MAG ‐ DPA curbs inflammatory biomarkers and pharmacological reactivity in cytokine‐triggered hyperresponsive airway models

Bronchial inflammation contributes to a sustained elevation of airway hyperresponsiveness ( AHR ) in asthma. Conversely, omega‐3 fatty acid derivatives have been shown to resolve inflammation in various tissues. Thus, the effects of docosapentaenoic acid monoacylglyceride ( MAG ‐ DPA ) were assessed on inflammatory markers and reactivity of human distal bronchi as well as in a cultured model of guinea pig tracheal rings. Human bronchi were dissected and cultured for 48 h with 10 ng/mL TNF ‐ α or IL ‐13. Guinea pig tracheas were maintained in organ culture for 72 h which was previously shown to trigger spontaneous AHR. All tissues were treated with increasing concentrations of MAG ‐ DPA (0.1, 0.3, and 1  μ mol/L). Pharmacomechanical reactivity, Ca 2+ sensitivity, and western blot analysis for specific phosphoproteins and transcription factors were performed to assess the effects of both cytokines, alone or in combination with MAG ‐ DPA , on human and guinea pig airway preparations.
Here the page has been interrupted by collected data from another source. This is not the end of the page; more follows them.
Lemma rate_limited next q r w w' :
  fresh w -> rq_remote r = ht_remote q -> run (RateLimitMiddleware q next r) w = (w', tt) ->
  dismissed w w' \/ admitted w q /\ exists v, untouched w v /\ run (next r) v = (w', tt).
Proof.
  intros Hf Hr E. unfold RateLimitMiddleware, perform in E. cbn [bind run exec_op] in E.
  unfold getClientIP in E. rewrite Hr in E.
  assert (untouched w (tick (set_limiter (Allow (now_of w) (getClientIP (request_of q)) (w_limiter w)).1 w)))
    as Hu by (destruct Hf as (? & ? & ?); by split_and!).
  unfold admitted. destruct (Allow (now_of w) _ (w_limiter w)) as [rl [|]] eqn:Ea; cbn [fst snd] in *.
  - right. split; [done|]. eauto.
  - left. eapply dismissed_write; [exact Hu| |exact E]. set_solver.
Qed.

(** The middlewares that enforce each part of the policy *)
Definition guards (a : Access) : list middleware :=
  match a with
  | Public => []
  | Login | TokenHolder => [RateLimitMiddleware]
  | AnyUser => [fun _ => AuthMiddleware]
  | Administrator => [fun _ => AuthMiddleware; fun _ => RequireRole roleSystemAdmin]
  | SpiffeHolder => [RequireSPIFFEAuth; RateLimitMiddleware]
  | KnownSatellite => [RateLimitMiddleware; spiffe_AuthMiddleware; fun _ => SatelliteAuthMiddleware]
  end.

Definition plain_request (q : HttpRequest) (r : Request) : Prop :=
  exists id, r = with_request_id id (request_of q).

Lemma dismiss (st : Z) w w' (P : Prop) :
  st ∈ [301; 401; 403; 404; 405; 429]%Z -> dropped st w w' -> dismissed w w' \/ P.
Proof. intros Hs Hd. left. by eapply dropped_dismissed. Qed.

Lemma authenticated_plain w q r u :
  plain_request q r -> authenticated w r u -> authenticated w (request_of q) u.
Proof. by intros [id ->]. Qed.

(** Each list of guards serves whoever the policy entitles. *)
Lemma guards_enforce a q h r w w' :
  fresh w -> plain_request q r -> run (chain (guards a) q h r) w = (w', tt) -> served w w' q a h.
Proof.
  intros Hf Hp E. pose proof (untouched_refl w Hf) as Hu. unfold served.
  assert (rq_remote r = ht_remote q) as Hq by (by destruct Hp as [id ->]).
  destruct a; cbn [guards chain foldr] in E.
  - right. by exists r, w.
  - apply (rate_limited _ q) in E as [?|(Ha & v & Hv & E)]; [by left| |done..]. right. by exists r, v.
  - apply (auth_middleware_cases _ r w) in E as [E|(u & v & Ha & Hv & E)]; [|..|done].
    + eapply dismiss; [|exact E]. set_solver.
    + right. exists (with_user u r), v. split_and!; [|done..]. exists u. split; [done|].
      by eapply authenticated_plain.
  - apply (auth_middleware_cases _ r w) in E as [E|(u & v & Ha & Hv & E)]; [|..|done].
    + eapply dismiss; [|exact E]. set_solver.
    + apply (require_role_cases _ _ _ w) in E; [|done]. cbn [rq_user with_user] in E.
      destruct (String.eqb_spec (au_role u) roleSystemAdmin) as [Hr|].
      * right. exists (with_user u r), v. split_and!; [|done..]. exists u. split_and!; [done| |done].
        by eapply authenticated_plain.
      * eapply dismiss; [|exact E]. set_solver.
  - apply (rate_limited _ q) in E as [?|(Ha & v & Hv & E)]; [by left| |done..]. right. by exists r, v.
  - unfold RequireSPIFFEAuth in E. fold (certified q) in E. destruct (certified q) as [id|] eqn:Ec.
    + apply (rate_limited _ q) in E as [?|(Ha & v & Hv & E)]; [by left| |done..].
      right. eexists _, v. split_and!; [|done|exact E]. split; [done|]. exists id. split_and!; [done..|].
      simpl. destruct (ExtractSatelliteNameFromSPIFFEID id); [done|]. by destruct Hp as [x ->].
    + left. eapply dismissed_write; [exact Hu| |exact E]. set_solver.
  - apply (rate_limited _ q) in E as [?|(Ha & v & Hv & E)]; [by left| |done..].
    assert (exists r', GetSatelliteName r' = GetSatelliteName (certified_request q) /\ rq_header r' = ht_header q /\
      run (SatelliteAuthMiddleware h r') v = (w', tt)) as (r' & Hn & Hh & Er).
    { unfold spiffe_AuthMiddleware in E. unfold certified_request. fold (certified q) in E.
      destruct Hp as [x ->]. destruct (certified q) as [id|]; eexists; (split_and!; [..|exact E]); done. }
    apply (satellite_auth_cases _ r' w) in Er as [Er|(n & v1 & Hs & Hv1 & Er)]; [|..|done].
    + eapply dismiss; [|exact Er]. set_solver.
    + right. eexists _, v1. split_and!; [|done|exact Er]. split; [done|]. exists n. split; [done|].
      assert (rq_header (certified_request q) = rq_header r') as Hx
        by (rewrite Hh; unfold certified_request; by destruct (certified q)).
      unfold satellite_authenticated, extractBasicAuth, authorization in *. by rewrite <- Hn, Hx.
Qed.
Although 0.1  μ mol/L MAG ‐ DPA did not significantly reduce inflammatory biomarkers, the higher concentrations of MAG ‐ DPA (0.3 and 1  μ mol/L) blunted the activation of the TNF ‐ α / NF κ B pathway and abolished COX ‐2 expression in human and guinea pig tissues. Moreover, 0.3 and 1  μ mol/L MAG ‐ DPA consistently decreased the Ca 2+ sensitivity and pharmacological reactivity of cultured bronchial explants. Furthermore, in human bronchi, IL ‐13‐stimulated phosphorylation of CPI ‐17 was reversed by 1  μ mol/L MAG ‐ DPA . This effect was further amplified in the presence of 100  μ mol/L aspirin. MAG ‐ DPA mediates antiphlogistic effects by increasing the resolution of inflammation, while resetting Ca 2+ sensitivity and contractile reactivity.